Defendant-Appellant Claude Bowling was convicted of voluntary manslaughter, a class B felony, at the conclusion of a jury trial in the Marion County Superior Court. The trial court sentenced him to fourteen (14) years. On direct appeal, the following issues are raised for our consideration:
1. whether the verdict was based on sufficient evidence;
2. whether the trial court erred in denying Appellant's motion for mistrial and allowing the State to impeach its own witness;
3. whether the trial court erred in not allowing testimony of a State's witness concerning his animosity toward Appellant;
4. whether the trial court erred in refusing Appellant's Tendered Instructions Nos. 1-10; and
5. whether the trial court erred in sentencing appellant.
Bobby Davis, the victim, and Mal Jones were working on Jones' car on February 15, 1984. Davis had removed his watch sometime before Appellant and Robin Johnson stopped to talk. Subsequently, Jones and Davis went to visit Phyllis McNeil, at which time Davis noticed his watch was missing. A search of Jones' car and apartment did not reveal the watch. Jones and Davis next went to Robin Johnson's apartment and spoke to Mary Bethea, who lived in the apartment with Johnson and Appellant. She had not seen the watch and they were unable to find it there. Jones and Davis then went to a liquor store where they confronted Appellant and Johnson. An argument ensued wherein Appellant was accused of stealing the watch. At this *785 time Appellant may have seen a gun in the car where Davis was sitting. Later that same day, Jones and Davis returned to Appellant's apartment building where another argument ensued in the hallway. Davis left the building and Appellant returned to his apartment. Thereafter, Davis came back to the doorway of the building and Appellant came out of the apartment and shot Davis numerous times with a rifle. Appellant testified he thought Davis had a gun, although no gun was ever recovered from the vicinity. There was also conflicting testimony as to whether Davis had threatened Appellant. After Appellant shot Davis he returned to his apartment, put the rifle away, and exited out the back door.
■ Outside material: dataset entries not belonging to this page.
Lemma val_index_cell m f d i :
  column_ok m f d → (f_off f + f_len f <= sl_len (d_val d))%Z → (0 <= f_off f)%Z →
  (0 <= i < f_len f)%Z → val_index m (d_val d) (i + f_off f) = Ret (cell_val m f i d).
Proof.
  intros [(Hb & Hc & Hl & Ha) _] Hv Ho Hi. unfold val_index, cell_val, cell.
  destruct (Z.leb_spec 0 (i + f_off f)), (Z.ltb_spec (i + f_off f) (sl_len (d_val d))); [|lia..].
  simpl. replace (sl_base (d_val d) + f_off f + i)%Z with (sl_base (d_val d) + (i + f_off f))%Z by lia.
  destruct (array m (d_val d) !! _) as [x|] eqn:E; [done|].
  apply lookup_ge_None in E. lia.
Qed.

Lemma Less_loop_spec m f i j k ds lts :
  Forall (column_ok m f) ds → Forall (λ d, f_off f + f_len f <= sl_len (d_val d))%Z ds →
  (0 <= f_off f)%Z → (0 <= i < f_len f)%Z → (0 <= j < f_len f)%Z → k < length ds →
  Forall2 (λ d lt, ops_Less (d_ops d) = Some lt) (take (S k) ds) lts →
  Less_loop m f k ds i j =
    Ret (lex lts (cell_val m f i <$> take (S k) ds) (cell_val m f j <$> take (S k) ds)).
Proof.
  intros HF HV Ho Hi Hj. revert ds lts HF HV.
  induction k as [|k IH]; intros [|d ds] lts HF HV Hk Hl; simpl in *; try lia.
  all: apply Forall_cons_iff in HF as [Hd HF]; apply Forall_cons_iff in HV as [Hv HV].
  all: destruct lts as [|lt lts]; [by inversion Hl|]; apply Forall2_cons_1 in Hl as [Hlt Hl].
  all: assert (∀ a b, (0 <= a < f_len f)%Z → (0 <= b < f_len f)%Z →
    less_col m f d a b = Ret (lt (cell_val m f a d) (cell_val m f b d))) as Hlc
    by (intros a b Ha Hb; unfold less_col; rewrite Hlt, !val_index_cell; done).
  - apply Forall2_nil_inv_l in Hl as ->. rewrite Hlc by done. simpl. f_equal.
    destruct (lt _ _); [done|]. by destruct (lt _ _).
  - rewrite !Hlc by done. simpl. case_match; [done|]. case_match; [done|].
    apply IH; [done..|lia|done].
Qed.
(* ===== verification/Builtins.v ===== *)
(** Operators of builtin types (src/frame/ops_builtin.go and the init function of
    src/frame/ops.go): how the columns of a key are compared and hashed.

    Integers are kept at their width; a float is given by its IEEE 754 bits; a string is its
    bytes.  murmur3 is a parameter. *)
From S2P Require Import Prelude Heap Frame.

(** * Values *)

Inductive value := VInt (z : Z) | VFloat (bits : Z) | VBytes (bs : list Z) | VBool (b : bool) | VUnit.

(** The elements of a typed slice. *)
Definition as_int (v : value) : Z := match v with VInt z => z | _ => 0 end.
Definition as_bits (v : value) : Z := match v with VFloat b => b | _ => 0 end.
Definition as_bytes (v : value) : list Z := match v with VBytes bs => bs | _ => [] end.
Definition as_bool (v : value) : bool := match v with VBool b => b | _ => false end.

Definition ranges : list (string * (Z * Z)) :=
  [("uint", (0, 2 ^ 64)); ("uint8", (0, 2 ^ 8)); ("uint16", (0, 2 ^ 16)); ("uint32", (0, 2 ^ 32)); ("uint64", (0, 2 ^ 64));
   ("int", (- 2 ^ 63, 2 ^ 63)); ("int8", (- 2 ^ 7, 2 ^ 7)); ("int16", (- 2 ^ 15, 2 ^ 15)); ("int32", (- 2 ^ 31, 2 ^ 31));
   ("int64", (- 2 ^ 63, 2 ^ 63)); ("uintptr", (0, 2 ^ 64))]%Z.

(** * Comparison *)

(** The order of floats with [w] bits, [mant] of them in the mantissa; NaN has none. *)
Definition float_order (w mant bits : Z) : option Z :=
  let sign := (2 ^ (w - 1) <=? bits)%Z in
  let mag := (if sign then bits - 2 ^ (w - 1) else bits)%Z in
  if (2 ^ (w - 1) - 2 ^ mant <? mag)%Z then None else Some (if sign then - mag else mag)%Z.

Definition float_less (w mant a b : Z) : bool :=
  match float_order w mant a, float_order w mant b with Some x, Some y => (x <? y)%Z | _, _ => false end.

(** The order of strings, and bytes.Compare(a, b) < 0. *)
Fixpoint bytes_less (a b : list Z) : bool :=
  match a, b with
  | x :: a, y :: b => if (x <? y)%Z then true else if (y <? x)%Z then false else bytes_less a b
  | [], _ :: _ => true
  | _, [] => false
  end.

(** * Hashes *)

Section builtins.
(** murmur3.Sum32WithSeed *)
Context (Sum32WithSeed : list Z → Z → Z).

Definition byte (x : Z) : Z := (x mod 2 ^ 8)%Z.

Definition hash32 (x seed : Z) : Z :=
  Sum32WithSeed [byte x; byte (Z.shiftr x 8); byte (Z.shiftr x 16); byte (Z.shiftr x 24)] seed.
Definition hash64 (x seed : Z) : Z :=
  Sum32WithSeed [byte x; byte (Z.shiftr x 8); byte (Z.shiftr x 16); byte (Z.shiftr x 24);
                 byte (Z.shiftr x 32); byte (Z.shiftr x 40); byte (Z.shiftr x 48); byte (Z.shiftr x 56)] seed.

Definition bytes_hash (v : value) (seed : Z) : Z := Sum32WithSeed (as_bytes v) seed.
(** uint32(x) and uint64(x) extend the sign. *)
Definition int_hash32 (v : value) (seed : Z) : Z := hash32 (as_int v mod 2 ^ 32) seed.
Definition int_hash64 (v : value) (seed : Z) : Z := hash64 (as_int v mod 2 ^ 64) seed.
Definition bool_hash (v : value) (seed : Z) : Z := if as_bool v then ((seed + 1) mod 2 ^ 32)%Z else seed.

Definition ops (less : value → value → bool) (hash : value → Z → Z) : Ops := mkOps (Some less) (Some hash) false false.
Definition int_less (a b : value) : bool := (as_int a <? as_int b)%Z.

(** The registrations of ops_builtin.go. *)
Definition builtin_ops : list (string * Ops) :=
  [("string", ops (λ a b, bytes_less (as_bytes a) (as_bytes b)) bytes_hash);
   ("uint", ops int_less int_hash64);
   ("uint8", ops int_less int_hash32);
   ("uint16", ops int_less int_hash32);
   ("uint32", ops int_less int_hash32);
   ("uint64", ops int_less int_hash64);
   ("int", ops int_less int_hash64);
   ("int8", ops int_less int_hash32);
   ("int16", ops int_less int_hash32);
   ("int32", ops int_less int_hash32);
   ("int64", ops int_less int_hash64);
   ("float32", ops (λ a b, float_less 32 23 (as_bits a) (as_bits b)) (λ a, hash32 (as_bits a)));
   ("float64", ops (λ a b, float_less 64 52 (as_bits a) (as_bits b)) (λ a, hash64 (as_bits a)));
   ("uintptr", ops int_less int_hash64)].

(** The registrations of ops.go. *)
Definition other_ops : list (string * Ops) :=
  [("[]uint8", ops (λ a b, bytes_less (as_bytes a) (as_bytes b)) bytes_hash);
   ("bool", ops (λ a b, negb (as_bool a) && as_bool b) bool_hash);
   ("struct {}", ops (λ a b, false) (λ a seed, seed))].

Fixpoint register_all (calls : list (string * Ops)) (reg : gmap string (@Ops value)) : outcome (gmap string (@Ops value)) :=
  match calls with
  | [] => Ret reg
  | (t, o) :: calls => reg ← RegisterOps reg t (Some o); register_all calls reg
  end.

(** The init functions of the package, in the order of its files. *)
Definition init : outcome (gmap string (@Ops value)) :=
  reg ← register_all other_ops ∅; register_all builtin_ops reg.

Definition calls : list (string * Ops) := other_ops ++ builtin_ops.
End builtins.

Definition builtin_types : list string :=
  ["[]uint8"; "bool"; "struct {}"; "string"; "uint"; "uint8"; "uint16"; "uint32"; "uint64"; "int"; "int8"; "int16"; "int32"; "int64";
   "float32"; "float64"; "uintptr"].

Definition zero_value (t : string) : value :=
  if bool_decide (t = "bool") then VBool false else if bool_decide (t = "struct {}") then VUnit
  else if bool_decide (t ∈ ["string"; "[]uint8"]) then VBytes []
  else if bool_decide (t ∈ ["float32"; "float64"]) then VFloat 0 else VInt 0.

(** A float that can be a key: neither NaN nor a negative zero. *)
Definition plain_float (w mant bits : Z) : Prop :=
  (0 <= bits < 2 ^ w)%Z ∧ bits ≠ (2 ^ (w - 1))%Z ∧ is_Some (float_order w mant bits).

(** Values of a type that are keys. *)
Definition key_of_type (t : string) (v : value) : Prop :=
  match v with
  | VInt z => ∃ lo hi, (t, (lo, hi)) ∈ ranges ∧ (lo <= z < hi)%Z
  | VFloat b => (t = "float32" ∧ plain_float 32 23 b) ∨ (t = "float64" ∧ plain_float 64 52 b)
  | VBytes bs => t = "string" ∨ t = "[]uint8"
  | VBool _ => t = "bool"
  | VUnit => t = "struct {}"
  end.

(** * Orders *)

Lemma pull_weak {A} (f : A → Z) : StrictWeak (λ a b, f a <? f b)%Z.
Proof. split; intros; lia. Qed.

Lemma bytes_less_weak : StrictWeak bytes_less.
Proof.
  split.
  - induction a as [|x a IH]; intros [|y b]; simpl; [done..|]. destruct (Z.ltb_spec x y), (Z.ltb_spec y x); try done; [lia|]. apply IH.
  - induction a as [|x a IH]; intros [|y b] [|z c]; simpl; try done.
    destruct (Z.ltb_spec y x), (Z.ltb_spec x y), (Z.ltb_spec z y), (Z.ltb_spec y z), (Z.ltb_spec z x), (Z.ltb_spec x z); try done; try lia. apply IH.
Qed.

Lemma bytes_less_total a b : bytes_less a b = false → bytes_less b a = false → a = b.
Proof.
  revert b. induction a as [|x a IH]; intros [|y b]; simpl; [done..|]. destruct (Z.ltb_spec x y), (Z.ltb_spec y x); try done.
  intros. replace y with x by lia. f_equal. by apply IH.
Qed.

Lemma pullback_weak {A B} (f : A → B) (lt : B → B → bool) : StrictWeak lt → StrictWeak (λ a b, lt (f a) (f b)).
Proof. intros Hw. split; [intros ? ?; apply sw_asym|intros ? ? ?; apply sw_neg_trans]. Qed.

Lemma float_order_inj w mant a b k :
  (0 <= mant < w - 1)%Z → plain_float w mant a → plain_float w mant b → float_order w mant a = Some k → float_order w mant b = Some k → a = b.
Proof.
  intros Hw (Ha & Hna & _) (Hb & Hnb & _). unfold float_order. assert (2 ^ w = 2 * 2 ^ (w - 1))%Z as Hp by (rewrite <-Z.pow_succ_r by lia; f_equal; lia).
  rewrite Hp in *. set (p := (2 ^ (w - 1))%Z) in *. destruct (Z.leb_spec p a), (Z.leb_spec p b); cbv zeta;
    repeat (destruct (_ <? _)%Z; [done|]); intros [= <-] [= ?]; lia.
Qed.

(** * Bytes *)

Fixpoint le_bytes (n : nat) (x : Z) : list Z := match n with 0 => [] | S n => byte x :: le_bytes n (x / 2 ^ 8) end.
Later that evening Appellant turned himself in to the police, and has since maintained the killing was done in self-defense.
I
Appellant first maintains his conviction was based on insufficient evidence, specifically that there was insufficient evidence of voluntary manslaughter, and that there was insufficient evidence to overcome his claim of self-defense.
Whether the State has disproved a claim of self-defense is a question of fact. Sanders v. State (1981), Ind., 428 N.E.2d 23, 25. Thus, it is reviewed as any other sufficiency question. We will neither weigh the evidence nor judge the credibility of the witnesses but rather, will look to the evidence most favorable to the State together with all reasonable inferences therefrom; if there is substantial evidence of probative value from which the trier of fact might reasonably infer guilt beyond a reasonable doubt, the verdict will not be disturbed. Harris v. State (1985), Ind., 480 N.E.2d 932, 937.
Of all the parties to this incident, only Appellant claims to have seen Davis with a gun, and no weapon was ever found in the vicinity. Davis had made no physical attack on Appellant, but rather, had only verbally harassed him. From this evidence it was reasonable for the jury to disbelieve Appellant's claim of self-defense. Furthermore, this evidence, coupled with the evidence stated above, creates a substantial amount of probative evidence whereby the jury could reasonably infer that Appellant killed Davis in a sudden heat.
II
Appellant next alleges the trial court erred in overruling his motion for a mistrial and in allowing the State to impeach its own witness, Mary Bethea. Bethea testified on direct and cross-examination that Davis had threatened Appellant, and that Appellant had told her that Davis had a gun as he entered the building prior to being shot. She further testified that she had, in her formal statement, told Police Officer Hoke of the threats. On direct examination Hoke testified that he had talked to Bethea on numerous occasions, but she never mentioned any threats to him, nor that Appellant had told her that Davis had a gun. Appellant objected to this testimony as improper impeachment of one's own witness not shown to be hostile, and moved for a mistrial. The objection and motion were overruled.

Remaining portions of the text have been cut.